Service
Service
Our Unity, the bricks on which we build our sobriety, is held together by the mortar of Service.
Alcoholics Anonymous (AA) as a fellowship has been providing support and solace to individuals struggling with alcohol addiction for nearly nine decades. At the heart of the AA program is the concept of service. This powerful force not only aids in the recovery of individuals but also strengthens the fabric of the AA community. The men of Matt Talbot Group 113 realize just how powerful this force is and try to embrace it. For us, service is truly transformational.

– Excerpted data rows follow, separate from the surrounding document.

Lemma destination_pinned_witness : Forall public (de_Addresses sample_decision) ∧ DialAddress sample_decision 1 = Ok "[2a00::7]:443".
Proof.
  destruct (@destination_pinned plain_text sample_names (DefaultPolicy (Some sample_resolver)) id true "https://Hooks.example.com:443/x" sample_decision sample_resolver)
    as (_ & _ & _ & _ & Hpub & _ & Hdial).
  - reflexivity.
  - exact sample_answers.
  - intros l. reflexivity.
  - vm_compute. reflexivity.
  - split; [exact Hpub|]. apply (proj2 (Hdial 1 "[2a00::7]:443")). split; [lia|]. exists (Addr6 (42 * 2 ^ 120 + 7) ""). split_and!; vm_compute; reflexivity.
Defined.

(** An answer inside a reserved range denies the destination, public ones beside it or not;
    a zone takes an address out of 2001:db8::/32. *)
Example reserved_denied :
  map (fun s => match ParseAddr s with Some a => negb (is_err (validateAddress (Unmap a))) | None => false end)
    ["93.184.216.34"; "10.0.0.1"; "::ffff:169.254.169.254"; "100.64.0.1"; "fd00::1"; "64:ff9b::a9fe:a9fe"; "2001:db8::1"; "2001:db8::1%0"] =
  [true; false; false; false; false; true; false; true].
Proof. vm_compute. reflexivity. Qed.

End NetPolicy.
Lemma strip_prefix_cons a lit b s :
  strip_prefix (String a lit) (String b s)
    = if Ascii.eqb a b then strip_prefix lit s else None.
Proof. reflexivity. Qed.

Lemma strip_prefix_append lit s : strip_prefix lit (lit +:+ s) = Some s.
Proof.
  induction lit as [|c lit IH]; simpl; [now destruct s|].
  now rewrite Ascii.eqb_refl.
Qed.

Lemma strip_prefix_Some lit : ∀ s r, strip_prefix lit s = Some r → s = lit +:+ r.
Proof.
  induction lit as [|c lit IH]; intros s r; simpl.
  - destruct s; now intros [= ->].
  - destruct s as [|d s]; [discriminate|].
    destruct (Ascii.eqb_spec c d) as [->|_]; [|discriminate].
    intros H. apply IH in H. now subst.
Qed.

(** A character foreign to [lit] cuts short any attempt to read [lit]
    across it. *)
Lemma strip_prefix_break lit b x : ∀ a,
  lacks b lit = true →
  strip_prefix lit (a +:+ String b x)
    = option_map (fun r => r +:+ String b x) (strip_prefix lit a).
Proof.
  induction lit as [|c lit IH]; intros a H; simpl.
  - now destruct a.
  - simpl in H. apply andb_prop in H as [Hc Hlit].
    destruct a as [|d a]; simpl.
    + now destruct (Ascii.eqb c b).
    + destruct (Ascii.eqb c d); [now apply IH|reflexivity].
Qed.

Lemma strip_prefix_None_break lit b x : ∀ a,
  lacks b lit = true → strip_prefix lit a = None →
  strip_prefix lit (a +:+ String b x) = None.
Proof. intros a H N. now rewrite strip_prefix_break, N. Qed.

Lemma span_spec p : ∀ s a b,
  span p s = (a, b) →
  s = a +:+ b ∧ string_forallb p a = true
  ∧ match b with String c _ => p c = false | EmptyString => True end.
Proof.
  induction s as [|c s IH]; intros a b; simpl.
  - now intros [= <- <-].
  - destruct (p c) eqn:E.
    + destruct (span p s) as [a' b'] eqn:S. intros [= <- <-].
      destruct (IH a' b' eq_refl) as (-> & Ha & Hb).
      simpl. now rewrite E.
    + intros [= <- <-]. simpl. now rewrite E.
Qed.

Lemma span_stop p g c rest :
  string_forallb p g = true → p c = false →
  span p (g +:+ String c rest) = (g, String c rest).
Proof.
  induction g as [|x g IH]; simpl; intros Hg Hc.
  - now rewrite Hc.
  - apply andb_prop in Hg as [Hx Hg]. now rewrite Hx, IH.
Qed.
Lemma seen_then_leave_witness :
  reachable (all exCaughtUp) ∧ noGhost (all exCaughtUp) ∧
  w_revno (watcherAt exCaughtUp 7%nat) = latestRevno (all exCaughtUp) ∧
  ∃ aw1, seen 0 exCaughtUp = (Ok tt, aw1) ∧
         refCount <$> store (all aw1) !! 0%nat = Some 1 ∧
         leave 7%nat aw1 = (Ok tt, exCaughtUp).
Proof.
  assert (Hrev : w_revno (watcherAt exCaughtUp 7%nat)
                 = latestRevno (all exCaughtUp)) by reflexivity.
  split_and!; [apply exOne_reachable|apply exOne_noGhost|done|].
  destruct (seen_then_leave 7%nat exCaughtUp exOne_reachable exOne_noGhost
              Hrev) as (aw1 & Hseen & Hstore & Hleave).
  exists aw1. split_and!; [done| |done].
  rewrite Hstore. reflexivity.
Defined.

Lemma leave_untold_witness :
  reachable (all exWaiting) ∧ w_revno (watcherAt exWaiting 7%nat) ≤ 0 ∧
  leave 7%nat exWaiting = (Ok tt, exWaiting).
Proof.
  assert (Hrev : w_revno (watcherAt exWaiting 7%nat) ≤ 0) by done.
  split_and!; [apply exOne_reachable|done|].
  exact (leave_untold 7%nat exWaiting exOne_reachable Hrev).
Defined.
Lemma validate_origin (data : dict) (errors : list str) (m : str) :
  Validators.validate_subscription_payload rt (JDict data) = Ret errors ->
  In m errors -> Spec.origin rt data m.
Proof.
  rewrite validate_by_parts. unfold Spec.address_errors.
  intros H Hin.
  destruct (check_email_cases data) as [He|[He|He]]; rewrite He in H;
    cbn [bind raise] in H; try discriminate;
  (destruct (check_plan_code_cases data) as [Hp|[[v Hp]|Hp]]; rewrite Hp in H;
    cbn [bind raise] in H; try discriminate);
  (destruct (dict_get data (lit "address") JNull) as [| | | | |l|address];
   [| | | | | |
    destruct (check_state_cases address) as [Hs|[[w Hs]|Hs]]; rewrite Hs in H;
    cbn [bind raise] in H; try discriminate;
    destruct (check_zip_cases address) as [Hz|Hz]; rewrite Hz in H];
   cbn [bind] in H; injection H as <-;
   repeat match goal with
          | H : In _ (_ ++ _) |- _ => apply in_app_or in H
          | H : _ \/ _ |- _ => destruct H
          | H : In _ [] |- _ => destruct H
          | H : In _ (_ :: _) |- _ => destruct H as [H|H]
          | H : In _ (Validators._required _ _) |- _ =>
              apply in_required in H as [key [? [? ?]]]
          end;
   subst; eauto using Spec.origin).
Qed.

End ValidatorMessages.

(** ** Required fields and the email format *)

Section RequiredAndEmail.
Import Py Re.
Local Open Scope py_scope.
Variable rt : runtime.

(** Two messages are told apart by their first 13 characters. *)
Ltac clash H :=
  apply (f_equal (firstn 13)) in H; vm_compute in H; discriminate H.

Ltac each_key H :=
  unfold Validators.TOP_LEVEL_KEYS, Validators.ADDRESS_KEYS in H;
  cbn [map In] in H;
  repeat (destruct H as [H|H]; [subst|]); [..|destruct H].

Lemma occurrences_app (m : str) (l1 l2 : list str) :
  Spec.occurrences m (l1 ++ l2) = Spec.occurrences m l1 + Spec.occurrences m l2.
Proof. unfold Spec.occurrences. now rewrite filter_app, length_app. Qed.

(** The loop over the required keys writes the message of a key once if the
    field is missing, and not at all otherwise. *)
Lemma required_occurrences (data : dict) (key : str) :
  In key Validators.TOP_LEVEL_KEYS ->
  Spec.occurrences (Validators.required_msg key)
                   (Validators._required data Validators.TOP_LEVEL_KEYS)
  = if Validators.missing (dict_get data key (JStr [])) then 1 else 0.
Proof.
  intros Hkey. rewrite _required_flat_map.
  unfold Validators.TOP_LEVEL_KEYS. cbn [map flat_map].
  each_key Hkey;
    repeat match goal with
           | |- context [Validators.missing ?x] => destruct (Validators.missing x)
           end; reflexivity.
Qed.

As retreat brothers, we use service as a Guiding Principle. It is deeply ingrained in the 12 Steps and 12 Traditions. In fact, after just a quick reading of the Steps and Traditions service is blatantly obvious in four of the former and five of the latter, yet it is truly interwoven and hidden in just about all the Steps and Traditions. The Fifth Tradition states that “each group has but one
primary purpose — to carry its message to the alcoholic who still suffers”, while the Twelfth Step encourages members to “carry this message to alcoholics, and to practice these principles in all our affairs.” Service becomes a tangible expression of these principles. It’s service that makes the First Tradition possible, “Our common welfare should come first; personal recovery depends upon AA unity,” our common welfare is held together by service to one another. It’s service that shows us the path to our Higher Power.

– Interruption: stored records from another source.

(** C5: [Parse] splits the pattern on '.' and returns an error, never a
    compiled pattern, whenever the split does not give exactly four
    components (so for 192.168.1); and when there are four components
    and the interval parser rejects one of them, it returns an error
    naming a rejected component (the first one), as for 192.168.1.256,
    whose error names 256. *)
Theorem Parse_errors :
  (forall expr : string,
     List.length (Strings.Split expr ".") <> 4%nat ->
     Ipexpr.Parse expr
     = Some (inl (Errorf (String.append "invalid ip expression: " expr))))
  /\ Ipexpr.Parse "192.168.1"
     = Some (inl (Errorf "invalid ip expression: 192.168.1"))
  /\ (forall expr : string,
        List.length (Strings.Split expr ".") = 4%nat ->
        Exists parse_fails (Strings.Split expr ".") ->
        exists o, In o (Strings.Split expr ".") /\ parse_fails o
                  /\ Ipexpr.Parse expr = Some (inl (invalid_octet o)))
  /\ Ipexpr.Parse "192.168.1.256"
     = Some (inl (Errorf "invalid octet format in 256")).
Proof.
  split; [|split; [reflexivity|split; [|reflexivity]]].
  - intros expr Hlen. unfold Ipexpr.Parse.
    apply Nat.eqb_neq in Hlen. now rewrite Hlen.
  - intros expr Hlen Hex. unfold Ipexpr.Parse.
    rewrite Hlen. cbn [Nat.eqb negb]. now apply parse_parts_fails.
Qed.

Lemma Parse_errors_witness :
  Ipexpr.Parse "1.2.3.4.5"
  = Some (inl (Errorf "invalid ip expression: 1.2.3.4.5"))
  /\ exists o, In o (Strings.Split "1.2-.3.x" ".") /\ parse_fails o
               /\ Ipexpr.Parse "1.2-.3.x" = Some (inl (invalid_octet o)).
Proof.
  split.
  - apply (proj1 Parse_errors "1.2.3.4.5"). vm_compute. discriminate.
  - apply (proj1 (proj2 (proj2 Parse_errors)) "1.2-.3.x").
    + reflexivity.
    + apply Exists_cons_tl, Exists_cons_hd.
      eexists _, _. vm_compute. reflexivity.
Defined.
Fixpoint endswith_sep (d : string) : bool :=
  match d with
  | EmptyString => false
  | String c EmptyString => Ascii.eqb c "/"
  | String _ d' => endswith_sep d'
  end.

Definition path_join (d p : string) : string :=
  if isabs p then p
  else match d with
       | EmptyString => p
       | _ => if endswith_sep d then d +:+ p else d +:+ "/" +:+ p
       end.

(** Everything outside the script that a run can depend on.  The three
    library entries are black boxes: [import_module] says whether importing
    a module raises; [ct_convert] is [coremltools.convert], which reads the
    file system and returns a model or raises; [MLModel_save] is
    [MLModel.save], which returns the file system it leaves behind together
    with the exception it raised, if any. *)
Record host : Type := {
  argv : list string;
  environ : gmap string string;
  cwd : string;
  import_module : string → option exception;
  ct_convert : ct.convert_call → string → gmap string (list byte)
               → exception + ct.MLModel;
  MLModel_save : ct.MLModel → string → string → gmap string (list byte)
                 → option exception * gmap string (list byte)
}.

(** Observable actions of a run, in program order. *)
Inductive event : Type :=
  | EvPrint (line : string)
  | EvConvert (c : ct.convert_call)
  | EvSave (m : ct.MLModel) (path : string).

Record state : Type := {
  fs : gmap string (list byte);
  trace : list event
}.

Definition emit (ev : event) (s : state) : state :=
  {| fs := fs s; trace := trace s ++ [ev] |}.

Definition set_fs (f : gmap string (list byte)) (s : state) : state :=
  {| fs := f; trace := trace s |}.

(** ** The monad of module-level code *)

Inductive result (A : Type) : Type :=
  | Normal (a : A)
  | Unwind (u : unwinding).
Arguments Normal {A} a.
Arguments Unwind {A} u.

Definition M (A : Type) : Type := host → state → result A * state.

#[global] Instance M_ret : MRet M := λ A a _ s, (Normal a, s).

#[global] Instance M_bind : MBind M := λ A B k c h s,
  match c h s with
  | (Normal a, s') => k a h s'
  | (Unwind u, s') => (Unwind u, s')
  end.

(** [print(line)] *)
Definition print (line : string) : M unit :=
  λ _ s, (Normal (), emit (EvPrint line) s).

(** [exit(code)] raises [SystemExit(code)]. *)
Definition exit (code : Z) : M unit :=
  λ _ s, (Unwind (SystemExit code), s).

(** [import module] *)
Definition import (module : string) : M unit :=
  λ h s, match import_module h module with
         | None => (Normal (), s)
         | Some e => (Unwind (Raise e), s)
         end.

(** [try: body / except ImportError: handler].  Only an exception that is an
    instance of [ImportError] enters the handler; anything else, [SystemExit]
    included, keeps unwinding. *)
Definition try_except_ImportError {A : Type} (body handler : M A) : M A :=
  λ h s, match body h s with
         | (Unwind (Raise e), s') =>
             if isinstance_ImportError e then handler h s'
             else (Unwind (Raise e), s')
         | r => r
         end.

(** [ct.convert(model=..., convert_to=..., minimum_deployment_target=...,
    inputs=...)] *)
Definition convert (c : ct.convert_call) : M ct.MLModel :=
  λ h s, let s' := emit (EvConvert c) s in
         match ct_convert h c (cwd h) (fs s) with
         | inl e => (Unwind (Raise e), s')
         | inr m => (Normal m, s')
         end.

(** [m.save(path)] *)
Definition save (m : ct.MLModel) (path : string) : M unit :=
  λ h s, let s' := emit (EvSave m path) s in
         match MLModel_save h m path (cwd h) (fs s) with
         | (None, f) => (Normal (), set_fs f s')
         | (Some e, f) => (Unwind (Raise e), set_fs f s')
         end.

(** ** The script *)

Definition script : M unit :=
  try_except_ImportError
    (import "coremltools";;
     import "onnx")
    (print "Please install required packages:";;
     print "pip install coremltools onnx onnxruntime";;
     exit 1);;
  print "Loading ONNX model...";;
  print "Converting to CoreML...";;
  coreml_model ← convert
    {| ct.model := "silero_vad.onnx";
       ct.convert_to := "mlprogram";
       ct.minimum_deployment_target := ct.target.iOS15;
       ct.inputs := [ {| ct.name := "input"; ct.shape := [1; 512] |} ] |};
  print "Saving CoreML model...";;
  save coreml_model
    "/Users/ebowwa/apps/ios/VAD-Test/VAD-Test/Models/silero_vad.mlpackage";;
  print "Conversion complete!".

When many of us were new to recovery, service was the last thing on our minds for a plethora of reasons. However whether we were sent here by the court, an intervention, or by our own desperation one common theme we seemed to share was self-centeredness. We had spent years serving ourselves and our ends, sometimes very successfully yet many times leading to unforeseen consequences and emotional wreckage. Many times, in our alcoholic thinking, we never identified or perceived the cause of this wreckage as our self-serving actions. We certainly didn’t want to serve others or see the point in how service would help us stay sober.

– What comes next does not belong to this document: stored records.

Lemma fold_put_elem (L l : list Article) (a : Article) :
  a ∈ fold_left put L l -> a ∈ L \/ a ∈ l.
Proof.
  revert l. induction L as [|b L IH]; intros l Ha; [by right|]. simpl in Ha.
  destruct (IH _ Ha) as [?|[->|?]%upsert_elem]; [left; by right|left; by left|by right].
Qed.

Lemma built_elem w args state (docs : list SourceDocument) a :
  a ∈ omap (built w args state) docs <->
  exists d, d ∈ docs /\ verdict w args state d = Built a.
Proof. rewrite list_elem_of_omap. by setoid_rewrite built_Some. Qed.

Lemma run_loop_articles w args docs state prior :
  NoDup (name <$> docs) ->
  Loop.articles (run_loop w args docs state prior)
  = fold_left put (omap (built w args state) docs)
      (after_prune args docs (carried_forward args prior)).
Proof.
  intros Hnd. unfold run_loop.
  by destruct (loop_as_map w args docs
                 (loop_start state (after_prune args docs (carried_forward args prior))) Hnd)
    as (_ & _ & _ & _ & _ & ->).
Qed.

(** X10. A run touches only the entries of the files it rebuilds. For
    every other source file the entry written is the one carried forward,
    once pruned; pruning leaves the entries of listed files as they are;
    so without [--prune], or for a file that is still in the folder, a
    source file that had an entry in the previous output has one in the
    output. *)
Theorem entries_not_rebuilt_are_kept w args state prior docs out :
  folder w = Some docs -> listing_ok docs ->
  main w args state prior = Finished out ->
  (forall n, PyStr.truthy n = true ->
     (forall d, d ∈ docs -> name d = n -> built w args state d = None) ->
     entry_of n (Payload.articles (data_json out))
     = entry_of n (after_prune args docs (carried_forward args prior)))
  /\ (forall n, prune args = false \/ n ∈ name <$> docs ->
        entry_of n (after_prune args docs (carried_forward args prior))
        = entry_of n (carried_forward args prior))
  /\ (forall n, PyStr.truthy n = true ->
        prune args = false \/ n ∈ name <$> docs ->
        is_Some (entry_of n (carried_forward args prior)) ->
        is_Some (entry_of n (Payload.articles (data_json out)))).
Proof.
  intros Hf [Hnd Hne] Hm. rewrite (main_run _ _ _ _ _ _ Hf Hm). simpl.
  fold (collection_of (Loop.articles (run_loop w args docs state prior))).
  rewrite run_loop_articles by done.
  assert (forall n, prune args = false \/ n ∈ name <$> docs ->
            filter (has_source n) (after_prune args docs (carried_forward args prior))
            = filter (has_source n) (carried_forward args prior)) as Hprune.
  { intros n [Hp|(d & -> & Hd)%list_elem_of_fmap].
    - unfold after_prune. by rewrite Hp.
    - by apply after_prune_present. }
  split_and!.
  - intros n Hn Hnone. rewrite collection_of_entry by done.
    unfold entry_of. f_equal. apply fold_put_filter_other.
    intros a (d & Hd & Hb)%built_elem. exists (name d). split.
    + apply built_Some in Hb. by apply built_source in Hb.
    + intros E. apply built_Some in Hb. by rewrite (Hnone d Hd E) in Hb.
  - intros n Hn. unfold entry_of. by rewrite Hprune.
  - intros n Hn Hp Hsome. rewrite collection_of_entry by done.
    unfold entry_of in *. rewrite <- Hprune in Hsome by done.
    apply last_is_Some. apply last_is_Some in Hsome.
    apply fold_put_filter_keeps; [|done].
    intros a (d & Hd & Hb)%built_elem.
    apply built_Some in Hb. apply built_source in Hb. by rewrite Hb.
Qed.

Lemma entries_not_rebuilt_are_kept_witness :
  entry_of "gone.docx" (Payload.articles (data_json Sample.resumed_run))
  = Some Sample.entry_gone.
Proof.
  destruct (entries_not_rebuilt_are_kept Sample.world (Sample.args true false) ∅
              (Some Sample.previous) Sample.files Sample.resumed_run)
    as (H1 & H2 & _); [reflexivity|split; by_evaluation|reflexivity|].
  rewrite H1, H2; [reflexivity|by left|reflexivity|].
  intros d Hd%list_elem_of_In E. simpl in Hd.
  destruct Hd as [<-|[<-|[<-|[<-|[<-|[]]]]]]; discriminate E.
Defined.

(** ** A run without [--resume] *)

Lemma verdict_no_resume w args s s' p :
  resume args = false -> verdict w args s p = verdict w args s' p.
Proof. unfold verdict. by intros ->. Qed.

Lemma built_sources_NoDup w args state (docs : list SourceDocument) :
  NoDup (name <$> docs) -> NoDup (sourceFile <$> omap (built w args state) docs).
Proof.
  induction docs as [|p docs IH]; intros Hnd; [constructor|].
  rewrite fmap_cons in Hnd. apply NoDup_cons in Hnd as [Hp Hnd].
  rewrite omap_cons. destruct (built w args state p) as [a|] eqn:E; [|by apply IH].
  rewrite fmap_cons. apply NoDup_cons. split; [|by apply IH].
  intros (b & Hb & (d & Hd & Hbd)%list_elem_of_omap)%list_elem_of_fmap.
  apply built_source in E, Hbd. apply Hp.
  assert (name p = name d) as -> by congruence. by apply list_elem_of_fmap_2.
Qed.

Lemma fold_put_fresh (L l : list Article) :
  (forall a, a ∈ L -> is_Some (sourceFile a)) ->
  NoDup (sourceFile <$> (l ++ L)) ->
  fold_left put L l = l ++ L.
Proof.
  revert l. induction L as [|a L IH]; intros l HL Hnd; simpl.
  { by rewrite app_nil_r. }
  destruct (HL a) as [m Ha]; [left|].
  assert (put l a = l ++ [a]) as ->.
  { unfold put. rewrite Ha. simpl.
    destruct (upsert_cases a m l) as [[_ ->]|(l1 & b & l2 & -> & Hb & _)]; [done|].
    exfalso. rewrite !fmap_app, !fmap_cons, <- app_assoc in Hnd.
    apply NoDup_app in Hnd as (_ & _ & Hnd). simpl in Hnd.
    apply NoDup_cons in Hnd as [Hnd _]. apply Hnd.
    rewrite elem_of_app, elem_of_cons, Hb, Ha. tauto. }
  rewrite IH, <- app_assoc; [done|intros b Hb; apply HL; by right|].
  by rewrite <- app_assoc.
Qed.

When our sponsors told us to be a “door greeter,” or the group’s “coffee maker,” or to empty the ashtrays, many of us didn’t realize that we were offering service work to our groups. Then someone would point out the profound fact that we were indeed serving others and we were shocked. All we were trying to do was stay sober, and we found we were! These little service tasks kept us coming back to a place where we were welcome. Service was making us a part of (unity) and it was an amazing feeling. After some time we increased our commitments and started chairing meetings and becoming group leaders and GSRs and so on. We found that these little (and some big) tasks made us happy and brought us together. We had all heard in meetings about “doing the next right thing,” and “Tuning it over,” and “God’s will,” but we had never really known how to do any of those things… It had been perplexing. Yet here we were, finding that as we were trying our best to serve others it naturally put us on the path of “Doing the next right thing,” and “Turning our will and our lives over the care of God, as we understood him.” The healing, the purpose, the community, the love, the sobriety; this is the Grace we received
from service!
With the transformation begun, we wanted more and jumped in deeper. Working the program with our sponsors showed us how to lead others through the program. We became sponsors ourselves, giving freely of our time. Sharing our experience, strength, and hope with newcomers, we would be honest about alcoholism. Doing for others what was so freely done for us, without the thought of compensation was the antithesis of our thinking when we were actively in our addiction.
The brothers of Matt Talbot Group 113 extend this type of service to one another. We’ve all been there. We know that no matter how long you’ve been around, eventually life is going to throw a curve at you that you just can’t hit. We help one another, advise one another, reach out to one another, love one another… We serve one another and become brothers.